Directions for this task :: Filter the entries that follow, copying every line in which the word "NamespaceAccounts" appears.

(Dataset entries)
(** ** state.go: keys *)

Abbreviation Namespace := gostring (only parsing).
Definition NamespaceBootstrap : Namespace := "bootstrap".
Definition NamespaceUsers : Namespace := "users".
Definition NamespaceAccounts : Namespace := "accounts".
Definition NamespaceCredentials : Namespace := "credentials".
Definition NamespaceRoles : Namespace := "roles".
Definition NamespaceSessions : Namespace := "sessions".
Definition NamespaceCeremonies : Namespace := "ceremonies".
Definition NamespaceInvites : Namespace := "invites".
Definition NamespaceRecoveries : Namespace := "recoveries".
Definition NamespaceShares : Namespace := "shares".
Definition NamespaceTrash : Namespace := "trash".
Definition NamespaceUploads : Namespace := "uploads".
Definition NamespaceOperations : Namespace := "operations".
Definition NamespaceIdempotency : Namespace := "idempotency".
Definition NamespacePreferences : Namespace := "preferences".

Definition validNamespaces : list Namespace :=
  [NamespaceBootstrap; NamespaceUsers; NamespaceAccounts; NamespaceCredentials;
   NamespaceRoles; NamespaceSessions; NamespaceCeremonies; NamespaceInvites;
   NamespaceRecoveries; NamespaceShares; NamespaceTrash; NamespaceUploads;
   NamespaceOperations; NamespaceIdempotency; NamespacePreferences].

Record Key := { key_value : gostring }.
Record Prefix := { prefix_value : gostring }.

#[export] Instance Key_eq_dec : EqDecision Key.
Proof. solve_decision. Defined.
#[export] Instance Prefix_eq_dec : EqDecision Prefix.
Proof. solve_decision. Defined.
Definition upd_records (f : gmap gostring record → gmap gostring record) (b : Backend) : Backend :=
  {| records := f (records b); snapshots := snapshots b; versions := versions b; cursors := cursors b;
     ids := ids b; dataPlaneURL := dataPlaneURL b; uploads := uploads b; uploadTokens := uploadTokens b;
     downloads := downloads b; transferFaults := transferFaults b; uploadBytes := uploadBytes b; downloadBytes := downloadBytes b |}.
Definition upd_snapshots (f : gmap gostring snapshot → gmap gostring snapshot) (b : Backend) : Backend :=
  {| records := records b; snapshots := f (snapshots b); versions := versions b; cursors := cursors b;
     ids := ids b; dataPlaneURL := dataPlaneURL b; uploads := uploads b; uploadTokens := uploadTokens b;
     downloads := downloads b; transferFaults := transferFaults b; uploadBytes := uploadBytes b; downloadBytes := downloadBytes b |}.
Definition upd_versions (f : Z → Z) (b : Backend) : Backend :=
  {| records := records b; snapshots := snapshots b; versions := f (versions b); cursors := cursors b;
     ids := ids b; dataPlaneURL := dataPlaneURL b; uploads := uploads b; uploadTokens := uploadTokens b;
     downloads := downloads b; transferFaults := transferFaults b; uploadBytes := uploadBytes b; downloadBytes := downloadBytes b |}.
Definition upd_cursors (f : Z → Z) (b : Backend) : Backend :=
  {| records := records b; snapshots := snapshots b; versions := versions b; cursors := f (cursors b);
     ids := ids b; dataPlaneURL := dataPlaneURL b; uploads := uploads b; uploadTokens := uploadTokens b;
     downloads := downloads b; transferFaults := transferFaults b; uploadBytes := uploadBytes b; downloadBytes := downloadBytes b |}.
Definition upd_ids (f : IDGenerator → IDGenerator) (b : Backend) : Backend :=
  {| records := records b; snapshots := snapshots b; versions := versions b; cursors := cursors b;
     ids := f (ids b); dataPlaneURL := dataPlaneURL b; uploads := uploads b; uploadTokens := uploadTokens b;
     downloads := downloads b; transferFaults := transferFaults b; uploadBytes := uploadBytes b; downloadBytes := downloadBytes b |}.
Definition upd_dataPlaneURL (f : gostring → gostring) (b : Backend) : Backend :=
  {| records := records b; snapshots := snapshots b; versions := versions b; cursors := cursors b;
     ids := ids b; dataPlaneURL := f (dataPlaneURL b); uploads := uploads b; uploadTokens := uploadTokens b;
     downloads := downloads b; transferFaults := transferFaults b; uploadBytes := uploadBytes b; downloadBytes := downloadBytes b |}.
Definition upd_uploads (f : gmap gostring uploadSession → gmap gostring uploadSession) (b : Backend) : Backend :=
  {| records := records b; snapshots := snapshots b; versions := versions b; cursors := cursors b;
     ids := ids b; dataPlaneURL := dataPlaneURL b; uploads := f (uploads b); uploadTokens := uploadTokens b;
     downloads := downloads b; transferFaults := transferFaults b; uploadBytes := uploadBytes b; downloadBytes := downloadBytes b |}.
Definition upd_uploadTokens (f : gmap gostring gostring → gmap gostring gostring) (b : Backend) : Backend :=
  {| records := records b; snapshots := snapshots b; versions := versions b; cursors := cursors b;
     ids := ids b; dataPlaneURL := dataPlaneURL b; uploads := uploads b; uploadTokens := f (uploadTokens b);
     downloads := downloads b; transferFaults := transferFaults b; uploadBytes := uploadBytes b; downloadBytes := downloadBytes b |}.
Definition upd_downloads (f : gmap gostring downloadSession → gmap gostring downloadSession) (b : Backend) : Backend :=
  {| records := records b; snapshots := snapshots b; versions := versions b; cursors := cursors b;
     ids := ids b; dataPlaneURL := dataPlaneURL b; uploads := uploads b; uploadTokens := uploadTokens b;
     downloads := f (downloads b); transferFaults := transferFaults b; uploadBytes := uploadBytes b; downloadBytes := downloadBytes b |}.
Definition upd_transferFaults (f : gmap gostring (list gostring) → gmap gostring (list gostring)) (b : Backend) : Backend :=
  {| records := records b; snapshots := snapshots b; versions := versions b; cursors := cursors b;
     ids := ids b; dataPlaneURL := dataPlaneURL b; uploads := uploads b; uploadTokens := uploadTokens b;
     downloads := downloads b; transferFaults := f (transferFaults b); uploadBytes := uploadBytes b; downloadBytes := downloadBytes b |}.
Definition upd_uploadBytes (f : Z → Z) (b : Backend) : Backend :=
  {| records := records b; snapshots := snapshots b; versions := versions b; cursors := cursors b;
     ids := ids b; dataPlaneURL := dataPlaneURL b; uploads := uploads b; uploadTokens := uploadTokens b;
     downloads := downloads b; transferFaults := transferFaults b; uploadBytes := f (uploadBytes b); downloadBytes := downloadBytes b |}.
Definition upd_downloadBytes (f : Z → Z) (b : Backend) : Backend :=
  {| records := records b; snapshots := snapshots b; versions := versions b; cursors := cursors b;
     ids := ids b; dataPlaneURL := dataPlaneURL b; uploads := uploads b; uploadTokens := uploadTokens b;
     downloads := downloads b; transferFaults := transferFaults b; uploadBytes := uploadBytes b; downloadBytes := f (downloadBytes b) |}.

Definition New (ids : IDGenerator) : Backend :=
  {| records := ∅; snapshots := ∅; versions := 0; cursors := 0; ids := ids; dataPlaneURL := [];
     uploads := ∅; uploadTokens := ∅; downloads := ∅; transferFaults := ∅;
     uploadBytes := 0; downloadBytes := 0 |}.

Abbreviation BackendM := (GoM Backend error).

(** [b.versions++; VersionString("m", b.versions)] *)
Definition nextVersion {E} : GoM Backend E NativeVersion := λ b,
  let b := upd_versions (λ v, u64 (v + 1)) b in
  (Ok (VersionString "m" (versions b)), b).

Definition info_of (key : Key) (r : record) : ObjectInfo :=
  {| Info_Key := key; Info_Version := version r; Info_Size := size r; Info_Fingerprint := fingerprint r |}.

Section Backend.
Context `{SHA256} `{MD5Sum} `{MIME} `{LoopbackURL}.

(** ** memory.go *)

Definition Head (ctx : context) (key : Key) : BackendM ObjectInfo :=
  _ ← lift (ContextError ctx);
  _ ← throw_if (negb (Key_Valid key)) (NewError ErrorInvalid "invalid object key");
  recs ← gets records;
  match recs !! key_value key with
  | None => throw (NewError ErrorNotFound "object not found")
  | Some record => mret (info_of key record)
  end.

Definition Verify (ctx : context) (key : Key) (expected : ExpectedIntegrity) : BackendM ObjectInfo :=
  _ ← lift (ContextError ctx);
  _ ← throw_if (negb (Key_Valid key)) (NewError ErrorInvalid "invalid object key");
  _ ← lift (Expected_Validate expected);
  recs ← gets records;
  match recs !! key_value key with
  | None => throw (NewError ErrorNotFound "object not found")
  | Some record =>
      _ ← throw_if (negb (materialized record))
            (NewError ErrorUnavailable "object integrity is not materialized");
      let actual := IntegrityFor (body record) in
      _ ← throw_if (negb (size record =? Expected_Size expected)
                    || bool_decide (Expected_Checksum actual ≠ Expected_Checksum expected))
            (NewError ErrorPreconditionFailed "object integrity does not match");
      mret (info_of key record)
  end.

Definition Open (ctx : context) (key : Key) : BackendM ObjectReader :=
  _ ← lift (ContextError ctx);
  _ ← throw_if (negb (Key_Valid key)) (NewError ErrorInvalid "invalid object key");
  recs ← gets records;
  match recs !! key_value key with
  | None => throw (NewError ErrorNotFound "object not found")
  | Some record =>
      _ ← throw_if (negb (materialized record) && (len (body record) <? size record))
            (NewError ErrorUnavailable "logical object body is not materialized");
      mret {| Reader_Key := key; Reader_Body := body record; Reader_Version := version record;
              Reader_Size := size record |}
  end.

Answer to this task ::
Definition NamespaceAccounts : Namespace := "accounts".
  [NamespaceBootstrap; NamespaceUsers; NamespaceAccounts; NamespaceCredentials;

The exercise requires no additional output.